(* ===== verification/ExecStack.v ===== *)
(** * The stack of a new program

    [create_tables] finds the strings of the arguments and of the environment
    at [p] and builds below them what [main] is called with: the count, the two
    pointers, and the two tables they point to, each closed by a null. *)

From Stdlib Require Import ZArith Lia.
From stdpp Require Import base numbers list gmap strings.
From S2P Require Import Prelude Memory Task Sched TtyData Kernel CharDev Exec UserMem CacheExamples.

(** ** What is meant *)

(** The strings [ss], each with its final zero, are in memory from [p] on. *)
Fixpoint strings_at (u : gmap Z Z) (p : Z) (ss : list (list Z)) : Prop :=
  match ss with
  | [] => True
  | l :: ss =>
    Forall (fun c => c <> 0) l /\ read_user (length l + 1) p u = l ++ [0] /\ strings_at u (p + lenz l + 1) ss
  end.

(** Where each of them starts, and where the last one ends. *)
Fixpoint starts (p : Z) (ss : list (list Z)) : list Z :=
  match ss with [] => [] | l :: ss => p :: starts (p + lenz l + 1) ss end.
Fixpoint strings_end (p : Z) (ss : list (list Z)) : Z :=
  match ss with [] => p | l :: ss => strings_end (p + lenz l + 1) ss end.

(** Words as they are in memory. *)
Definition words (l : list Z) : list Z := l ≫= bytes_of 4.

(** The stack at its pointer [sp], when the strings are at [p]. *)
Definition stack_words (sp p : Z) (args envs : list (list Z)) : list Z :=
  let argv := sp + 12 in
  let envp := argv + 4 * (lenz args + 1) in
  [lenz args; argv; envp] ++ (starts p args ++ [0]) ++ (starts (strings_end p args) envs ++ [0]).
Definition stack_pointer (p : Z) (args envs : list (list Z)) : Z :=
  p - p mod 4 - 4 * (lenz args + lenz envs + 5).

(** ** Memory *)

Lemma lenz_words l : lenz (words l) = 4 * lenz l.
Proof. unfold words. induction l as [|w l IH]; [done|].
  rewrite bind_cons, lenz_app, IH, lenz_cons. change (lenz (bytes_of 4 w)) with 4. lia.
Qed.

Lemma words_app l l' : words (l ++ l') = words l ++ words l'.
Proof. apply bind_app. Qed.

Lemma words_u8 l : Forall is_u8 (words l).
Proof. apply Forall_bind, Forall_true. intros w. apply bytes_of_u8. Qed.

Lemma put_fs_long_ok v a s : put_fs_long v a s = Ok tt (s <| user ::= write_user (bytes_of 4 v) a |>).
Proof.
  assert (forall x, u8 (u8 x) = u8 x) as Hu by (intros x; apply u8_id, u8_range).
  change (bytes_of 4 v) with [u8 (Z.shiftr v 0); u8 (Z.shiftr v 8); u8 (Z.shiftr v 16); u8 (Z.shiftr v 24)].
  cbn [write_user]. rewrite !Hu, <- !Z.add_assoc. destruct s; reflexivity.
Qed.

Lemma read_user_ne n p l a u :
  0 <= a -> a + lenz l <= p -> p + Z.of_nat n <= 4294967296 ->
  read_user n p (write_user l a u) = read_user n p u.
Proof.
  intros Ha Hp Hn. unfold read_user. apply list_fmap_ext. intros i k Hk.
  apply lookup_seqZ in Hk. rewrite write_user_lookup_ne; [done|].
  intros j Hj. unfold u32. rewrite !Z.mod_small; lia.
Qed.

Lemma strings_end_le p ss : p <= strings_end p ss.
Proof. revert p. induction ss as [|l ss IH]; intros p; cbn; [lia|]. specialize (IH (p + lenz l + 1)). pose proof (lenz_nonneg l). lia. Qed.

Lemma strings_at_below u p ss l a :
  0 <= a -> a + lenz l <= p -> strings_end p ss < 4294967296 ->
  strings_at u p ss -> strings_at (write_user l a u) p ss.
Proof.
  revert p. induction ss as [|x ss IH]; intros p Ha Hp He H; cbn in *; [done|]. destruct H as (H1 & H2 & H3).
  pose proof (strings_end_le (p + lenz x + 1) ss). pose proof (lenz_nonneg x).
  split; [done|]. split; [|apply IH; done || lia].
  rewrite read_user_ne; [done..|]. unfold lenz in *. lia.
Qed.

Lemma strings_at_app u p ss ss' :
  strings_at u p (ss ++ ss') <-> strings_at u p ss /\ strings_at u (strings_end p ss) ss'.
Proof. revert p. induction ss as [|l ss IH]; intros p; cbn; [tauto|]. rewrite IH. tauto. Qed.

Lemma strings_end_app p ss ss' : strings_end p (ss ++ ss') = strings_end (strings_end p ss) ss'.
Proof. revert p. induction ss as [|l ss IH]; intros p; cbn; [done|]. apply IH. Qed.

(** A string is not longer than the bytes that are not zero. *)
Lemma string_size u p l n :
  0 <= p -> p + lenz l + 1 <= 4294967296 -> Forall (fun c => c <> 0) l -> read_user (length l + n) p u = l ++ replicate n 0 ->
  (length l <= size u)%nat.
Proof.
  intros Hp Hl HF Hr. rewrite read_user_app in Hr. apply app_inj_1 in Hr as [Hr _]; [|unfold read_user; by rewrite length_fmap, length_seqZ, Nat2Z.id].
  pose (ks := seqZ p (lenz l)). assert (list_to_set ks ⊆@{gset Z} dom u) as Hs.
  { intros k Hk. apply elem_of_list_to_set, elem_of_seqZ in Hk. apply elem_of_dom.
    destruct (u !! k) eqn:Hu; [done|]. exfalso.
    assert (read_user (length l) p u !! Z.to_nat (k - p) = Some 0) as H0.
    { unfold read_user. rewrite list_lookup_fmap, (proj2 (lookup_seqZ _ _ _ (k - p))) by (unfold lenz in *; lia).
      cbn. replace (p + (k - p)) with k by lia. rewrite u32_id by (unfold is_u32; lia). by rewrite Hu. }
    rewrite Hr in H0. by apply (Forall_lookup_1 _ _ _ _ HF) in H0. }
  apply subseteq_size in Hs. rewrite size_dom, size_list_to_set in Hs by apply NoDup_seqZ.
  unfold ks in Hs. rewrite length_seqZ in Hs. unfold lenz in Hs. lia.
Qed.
※ ※ ※
▶ _Problem statement_
Return each line from the entries above that includes "pose".

▶ _Solution to this task_
Proof. revert p. induction ss as [|l ss IH]; intros p; cbn; [lia|]. specialize (IH (p + lenz l + 1)). pose proof (lenz_nonneg l). lia. Qed.
  pose proof (strings_end_le (p + lenz x + 1) ss). pose proof (lenz_nonneg x).
  pose (ks := seqZ p (lenz l)). assert (list_to_set ks ⊆@{gset Z} dom u) as Hs.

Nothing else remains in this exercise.